What happens after the EUSS deadline?

With mere days left for EU nationals to apply to the Government’s post-freedom of movement scheme and guarantee their rights to stay in their homes, a disaster is looming.

On Wednesday 30th June, the deadline for Settled Status applications will pass.

Despite numerous warnings to the Home Office of the impossibility of reaching everyone in time, the Tory leadership seem determined to test the limits of their hostile environment policies by adding potentially hundreds of thousands to those already suffering through them. 

Once again, the issue is not so much whether the system works or not but how it has been communicated to people and crucially, who is being missed.

Just three weeks before the official deadline, the Home Office – under pressure from legal action by third sector organisations supporting EU nationals, revised their guidelines relating to covid-19 and absences from the country. On paper, the new regulations will mean many more people who previously worked and lived in the UK but had to leave for health or economic reasons due to the pandemic will retain their right to apply for the more secure settled status once their pre-settled status expires. This is undoubtedly good news but comes too late and too quietly for thousands of EU nationals who would have already read the old guidance or received advice informing them they’ve overstayed their allowed absences and will not be able to settle permanently through the scheme. Some of them will still choose to return and make use of the new regulations, but many will not bother and will have already decided on a plan B that does not include the UK.

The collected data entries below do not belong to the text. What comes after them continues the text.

(* ===== verification/ArtifactProps.v ===== *)
(** Trust and crash safety of model artifacts: what [load_bundle] accepts, that
    it never unpickles unverified bytes, and that [save_bundle] publishes a
    bundle in its last step. *)
From S2P Require Import Prelude PyStr Float64 PyFormat Json JsonParse JsonRoundTrip JsonIndent PyTime Features Modeling.
From S2P Require Import JsonValues Files Artifacts.
Local Open Scope py_scope.

Section Loading.
Context {Estimator : Type} (resolve : path → path) (sha256 : string → string) (sklearn_version : string).
Context (str_container : json → string).
Context (int_of_str : string → result Z) (float_of_str : string → result float) (decode_error : string → string).

Abbreviation load := (λ joblib_load : string → result (PyObj Estimator),
  load_bundle resolve sha256 joblib_load sklearn_version str_container int_of_str float_of_str decode_error).
Abbreviation metadata_at := (λ directory fs, read_json resolve decode_error (in_directory directory METADATA_FILENAME) fs).
Abbreviation artifact_at := (λ directory fs, read_file resolve (in_directory directory ARTIFACT_FILENAME) fs).
Abbreviation parse := (from_dict str_container int_of_str float_of_str).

Similarly, we hear platitudes about the generous system allowing late applications, people being given a 28-day notice within which to make an application if found without status and the ‘flexibility’ of the Home Office. What this misses out is that immigration rules set in law are neither generous nor flexible. The late applications will still have to provide reasonable grounds – which could be questioned or denied. People will be issued with a certificate of application when they’ve successfully submitted a late application but in the period preceding the application they will have broken immigration law and resided in the country without a lawful status. This ‘negative’ gap in immigration history will have implications if late applicants decide to one day apply for citizenship and it could have an impact further down the line on their eligibility to claim welfare. 

Meanwhile, landlords and employers are only now receiving clear guidance on how to proceed with right to work checks after 30 June. The Home Office is advising that they needn’t make retrospective checks on people already employed – but that is not the same as saying they must not do so. It is no wonder landlords and employers are already turning away those who cannot demonstrate they hold a status under the scheme and this is causing issues for the over 400 000 nationals with pending applications. Once again, lack of clear data means we do not know how many more thousands will be applying late.

Not only is the Home Office not guaranteeing the rights of those making late applications, it is unable or unwilling to ensure the rights of EU nationals with pending applications, as even local authorities, schools and NHS trusts have started demanding proof of status ahead of the deadline. 

Just like with every other aspect of Brexit, the EUSS scheme and its failures are only beginning to be seen.